● What needs to be done:
Give back, exactly as written, the lines from the beginning of the listing through the one that contains "assert (Hn : l_session".

● Dataset extract:

Lemma then_join calls server invite l : consistent l → l_session l = None →
  consistent ((connect_to calls server ≫= λ _, join calls invite) l).1.
Proof.
  intros Hl Hs. destruct (connect_kept calls server l Hl Hs) as [H _]. unfold mbind, SE_bind.
  destruct (connect_to calls server l) as [l1 [[]|e]]; [by apply join_kept | done].
Qed.

Lemma act_kept action calls : keeps (act action calls).
Proof.
  destruct action as [server name| |room max_players password rules|invite password|ready| |percent|player|text|]; cbn [act].
  - intros l Hl. unfold mbind at 1, SE_bind at 1, se_get. case_bool_decide as Hs; [done|].
    assert (Hn : l_session l = None) by (by apply eq_None_not_Some). unfold mbind at 1, SE_bind at 1, text_of, lift.
    destruct (map_err _ _) as [nm|e]; [|done]. case_bool_decide; [done|]. destruct (passed_invite B server) as [[[at_|] invite]|].
    + by apply then_join.
    + done.
    + by apply connect_kept.
  - intros l [H1 H2 H3 H4 H5]. unfold mbind, SE_bind, se_mod, set_view. cbn. destruct (_ && _); (split; cbn;
      [by left | split; [done | by intros []] | split; [by intros [] | done] | by intros [[]|[]] | done]).
  - apply consistent_bind; [apply need_kept|]. intros _.
    apply consistent_bind; [destruct (trim <$> rules) as [[|c t]|]; [by intros l | apply consistent_bind; [apply keeps_text | by intros ? l] | by intros l]|]. intros _.
    apply consistent_bind; [apply keeps_text|]. intros _. apply consistent_bind; [apply keeps_password|]. intros _.
    apply consistent_bind; [apply consistent_lift|]. intros i. apply consistent_bind; [apply consistent_lift|]. intros _. apply begin_kept.
  - intros l Hl. unfold need_connection, mbind, SE_bind, se_get. destruct (l_connected l) as [options|] eqn:Ec; [|done]. cbn.
    assert (Hs : l_session l = None) by (by destruct (co_one l Hl); [congruence|]).
    destruct (passed_invite B invite) as [p|]; [|done]. pose proof (keeps_password password l Hl) as Hp.
    assert (Hsame : (password_text password l).1 = l).
    { destruct password as [[|c t]|]; [done | | done]. cbn. unfold mbind, SE_bind, text_of, lift. by destruct (map_err _ _). }
    destruct (password_text password l) as [l1 [w|e]]; cbn in Hsame; subst l1; [|done].
    destruct (passed_server p) as [server|]; [|by apply join_kept]. destruct (match v_server (l_view l) with Some _ => _ | None => _ end); [by apply join_kept|].
    exact (then_join calls server (passed_room p) l Hl Hs).
  - apply keeps_forward.
  - apply keeps_forward.
  - destruct (_ <? _); [by intros l | apply keeps_forward].
  - destruct (parse_player player); [apply keeps_forward | by intros l].
  - apply consistent_bind; [apply keeps_text|]. intros t. case_bool_decide; [by intros l | apply keeps_forward].
  - apply keeps_forward.
Qed.

Lemma control_kept l h : consistent l → consistent (control l h).1.
Proof.
  intros Hl. destruct h as [action calls|message reconnects|reason| |]; cbn [control].
  - pose proof (act_kept action calls l Hl) as H. destruct (act action calls l) as [l1 [[]|e]]; cbn; [done | by destruct H].
  - destruct (l_session l) as [options|] eqn:Es; [|done]. destruct Hl as [H1 H2 H3 H4 H5]. cbn. destruct reconnects as [w|e]; cbn.
    + split; cbn; [by right | split; [done | by intros []] | split; [by intros [] | done] | done | done].
    + split; cbn; [by left | split; [done | by intros []] | split; [by intros [] | done] | by intros [[]|[]] | done].
  - destruct (l_connected l) as [options|] eqn:Ec; [|done]. destruct Hl as [H1 H2 H3 H4 H5].
    assert (l_session l = None) as Hs by (by destruct H1; [congruence|]). split; cbn; [by left | done | done | rewrite Hs; by intros [[]|[]] | done].
  - done.
  - destruct (l_connected l) as [options|] eqn:Ec; [|done]. destruct Hl as [H1 H2 H3 H4 H5].
    assert (l_session l = None) as Hs by (by destruct H1; [congruence|]). split; cbn; [by left | done | done | rewrite Hs; by intros [[]|[]] | done].
Qed.

(** C34: The launcher is in one place at a time, and its page knows.  Whatever the page
    asks, in whatever order, and however connecting, joining, opening the link and
    sessions end: there is a connection or a room session, never both; the page shows a
    room and its invite exactly while there is a session; it shows that there is a
    connection whenever there is one; and between two actions it shows no attempt to
    connect. *)
Theorem launcher_consistent server name hs :
  let l := run_control (launch server name) hs in
  (l_connected l = None ∨ l_session l = None) ∧
  (v_in_room (l_view l) = true ↔ is_Some (l_session l)) ∧ (is_Some (v_invite (l_view l)) ↔ v_in_room (l_view l) = true) ∧
  (is_Some (l_connected l) ∨ is_Some (l_session l) → v_connected (l_view l) = true) ∧ v_connecting (l_view l) = false.
Proof.
  cbv zeta. assert (consistent (run_control (launch server name) hs)) as []; [|done].
  unfold run_control. assert (consistent (launch server name)) as Hl.
  { split; cbn; [by left | split; [done | by intros []] | split; [by intros [] | done] | by intros [[]|[]] | done]. }
  revert Hl. generalize (launch server name). induction hs as [|h hs IH]; intros l Hl; [done|]. cbn. by apply IH, control_kept.
Qed.
End launcher.

(** * Invites survive being copied *)
Lemma split_word word rest : Forall (λ c, is_whitespace c = false) word → ∀ front, front ++ word ≠ [] →
  split_from front (word ++ 32 :: rest) = (front ++ word) :: split_whitespace rest.
Proof.
  induction 1 as [|c word Hc _ IH]; intros front Hne; cbn [app split_from].
  - rewrite app_nil_r in *. by rewrite bool_decide_false.
  - rewrite Hc, IH by (intros [E _]%app_nil; by destruct front). by rewrite <- app_assoc.
Qed.

Lemma split_last word : Forall (λ c, is_whitespace c = false) word → ∀ front, front ++ word ≠ [] → split_from front word = [front ++ word].
Proof.
  induction 1 as [|c word Hc _ IH]; intros front Hne; cbn [split_from].
  - rewrite app_nil_r in *. by rewrite bool_decide_false.
  - rewrite Hc, IH by (intros [E _]%app_nil; by destruct front). by rewrite <- app_assoc.
Qed.

Lemma trim_matches_none f word : Forall (λ c, f c = false) word → trim_matches f word = word.
Proof.
  assert (∀ l, Forall (λ c, f c = false) l → drop_matching f l = l) as H by (intros l Hl; destruct Hl as [|c l Hc]; cbn; [done | by rewrite Hc]).
  intros Hw. unfold trim_matches. rewrite (H word Hw), (H (rev word)) by (by apply Forall_rev). apply rev_involutive.
Qed.

(** What "Copy invite" gives is read as it was meant: the server, and the room on it.
    The server's address is a word without marks that is not itself an invite; base64 has
    none of the marks in its alphabet. *)
Theorem copied_found (B : Base64) server i :
  base64_laws B → (∀ bytes, Forall is_byte bytes → Forall (λ c, is_mark c = false) (encode64 B bytes)) →
  invite_ok i → names_a_server server = true →
  Forall (λ c, is_whitespace c = false ∧ is_mark c = false) server → (∀ j, invite_from_str B server ≠ Ok j) →
  passed_invite B (copied B (Some server) i) = Some (MkPassed (Some server) i).
Proof.
  intros L Hmarks Hi Hn Hs Hno. apply Forall_and in Hs as [Hs1 Hs2].
  assert (Hne : server ≠ []) by (by intros ->). pose proof (invite_solid B L i) as Hsolid.
  assert (Hin : invite_text B i ≠ []) by done.
  unfold passed_invite, copied, split_whitespace. change ([32] ++ invite_text B i) with (32 :: invite_text B i).
  rewrite split_word by done. unfold split_whitespace. rewrite split_last by done. cbn [app fmap list_fmap].
  rewrite trim_matches_none by done. rewrite trim_matches_none.
  2:{ apply Forall_app. split; [by repeat constructor|]. apply Hmarks, Forall_app. split; apply fixed_bytes_bytes. }
  cbn [find_invite]. destruct (invite_from_str B server) as [j|] eqn:Ej; [by destruct (Hno j)|].
  pose proof (invite_pasted B L i [] [] Hi (Forall_nil_2 _) (Forall_nil_2 _)) as E. rewrite app_nil_r in E. cbn [app] in E. rewrite E.
  cbn [mbind option_bind List.find]. by rewrite Hn.
Qed.

(** * Players survive being named *)
Lemma hex_pair b : 0 ≤ b < 256 → Pattern.u8_from_hex [hex_low (b / 16); hex_low (b mod 16)] = Some b.
Proof.
  intros Hb. assert (forallb (λ b, bool_decide (Pattern.u8_from_hex [hex_low (b / 16); hex_low (b mod 16)] = Some b)) (seqZ 0 256) = true)
    as H by (vm_compute; reflexivity).
  rewrite forallb_forall in H. apply (bool_decide_eq_true (Pattern.u8_from_hex _ = _)), H, list_elem_of_In, elem_of_seqZ. lia.
Qed.

Lemma pairs_read bytes : Forall is_byte bytes → read_pairs (write_hex bytes) = Some bytes.
Proof.
  unfold write_hex. induction 1 as [|b bytes Hb _ IH]; [done|]. cbn [mbind list_bind app read_pairs]. rewrite hex_pair by done. cbn.
  rewrite IH. done.
Qed.

Lemma hex_all (P : Z → Prop) bytes : (∀ d, d ∈ seqZ 0 16 → P (hex_low d)) → Forall is_byte bytes → Forall P (write_hex bytes).
Proof.
  intros H. assert (Hd : ∀ d, 0 ≤ d < 16 → P (hex_low d)) by (intros d Hd; apply H, elem_of_seqZ; lia).
  unfold write_hex. induction 1 as [|b bytes Hb _ IH]; [constructor|]. unfold is_byte in Hb. cbn.
  constructor; [apply Hd; split; [apply Z.div_pos; lia | apply Z.div_lt_upper_bound; lia]|].
  constructor; [apply Hd, Z.mod_pos_bound; lia | exact IH].
Qed.

Lemma hex_chars bytes : Forall is_byte bytes → Forall (λ c, is_whitespace c = false ∧ (c <? 128) = true ∧ c ≠ 112) (write_hex bytes).
Proof. apply hex_all. apply Forall_forall. vm_compute. by repeat constructor. Qed.

Lemma hex_unmarked bytes : Forall is_byte bytes → Forall (λ c, is_mark c = false) (write_hex bytes).
Proof. apply hex_all. apply Forall_forall. vm_compute. by repeat constructor. Qed.

Lemma ascii_len text : Forall (λ c, (c <? 128) = true) text → str_len text = length text.
Proof. induction 1 as [|c text Hc _ IH]; [done|]. change (str_len (c :: text)) with (utf8_len c + str_len text)%nat. unfold utf8_len. by rewrite Hc, IH. Qed.

(** The page kicks whom it shows. *)
Lemma player_named player : 0 ≤ player < 256 ^ 32 → parse_player (player_hex player) = Some player.
Proof.
  intros Hp. unfold parse_player, player_hex. pose proof (fixed_bytes_bytes 32 player) as Hb. pose proof (hex_chars _ Hb) as Hc.
  apply Forall_and in Hc as [Hw Hc]. apply Forall_and in Hc as [Ha Hn].
  pose proof (trim_pasted [] (write_hex (fixed_bytes 32 player)) [] (Forall_nil_2 _) (Forall_nil_2 _) Hw) as Et.
  rewrite app_nil_r in Et. cbn [app] in Et. rewrite Et.
  assert (length (write_hex (fixed_bytes 32 player)) = 64%nat) as Hl by (by rewrite write_hex_length, fixed_length).
  assert (trim_prefix 64 (chars "p-") (write_hex (fixed_bytes 32 player)) = write_hex (fixed_bytes 32 player)) as Epre.
  { cbn [trim_prefix]. destruct (without_prefix _ _) as [rest|] eqn:E; [|done]. apply without_prefix_Some in E. rewrite E in Hn.
    by inversion Hn as [|? ? Hx]. }
  rewrite Hl, Epre, ascii_len, Hl by done. cbn [negb orb]. rewrite (proj2 (forallb_forall _ _)).
  2:{ intros c Hin. rewrite Forall_forall in Ha. apply Ha. by apply list_elem_of_In. }
  cbn [negb]. change (64 =? 64)%nat with true. cbn [negb orb]. rewrite pairs_read by done. change (from_fixed <$> Some (fixed_bytes 32 player)) with (Some (from_fixed (fixed_bytes 32 player))). by rewrite fixed_roundtrip.
Qed.

(** * A view that is out of date

    Connecting to another server closes the connection there is; where that fails, the
    page still shows a connection. *)
Module ToyLauncher.
Definition welcome : Welcome := MkWelcome false [] [].
Definition calls (r : result Welcome Chars) : Calls :=
  MkCalls (Options := Chars) (Ok (chars "ada")) r (Err []) (Err []) (Err []) (Err []) true.
Abbreviation run := (run_control hex64 (λ _, ""%string) id (λ o _, o)).
Definition after : Launcher := run (launch None []) [
  Acts (DoConnect (chars "a.example:1") (chars "ada")) (calls (Ok welcome));
  Acts (DoConnect (chars "b.example:1") (chars "ada")) (calls (Err (chars "timed out")))].

Example out_of_date : l_connected after = None ∧ l_session after = None ∧ v_connected (l_view after) = true.
Proof. by vm_compute. Qed.
End ToyLauncher.

Lemma copied_found_witness :
  passed_invite hex64 (copied hex64 (Some (chars "play.example.net:29470")) (MkInvite 171 92)) =
    Some (MkPassed (Some (chars "play.example.net:29470")) (MkInvite 171 92)).
Proof.
  apply copied_found.
  - exact hex64_laws.
  - exact hex_unmarked.
  - by split; cbn.
  - by vm_compute.
  - by repeat constructor.
  - intros j. by vm_compute.
Defined.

● Answer section:
Lemma then_join calls server invite l : consistent l → l_session l = None →
  consistent ((connect_to calls server ≫= λ _, join calls invite) l).1.
Proof.
  intros Hl Hs. destruct (connect_kept calls server l Hl Hs) as [H _]. unfold mbind, SE_bind.
  destruct (connect_to calls server l) as [l1 [[]|e]]; [by apply join_kept | done].
Qed.

Lemma act_kept action calls : keeps (act action calls).
Proof.
  destruct action as [server name| |room max_players password rules|invite password|ready| |percent|player|text|]; cbn [act].
  - intros l Hl. unfold mbind at 1, SE_bind at 1, se_get. case_bool_decide as Hs; [done|].
    assert (Hn : l_session l = None) by (by apply eq_None_not_Some). unfold mbind at 1, SE_bind at 1, text_of, lift.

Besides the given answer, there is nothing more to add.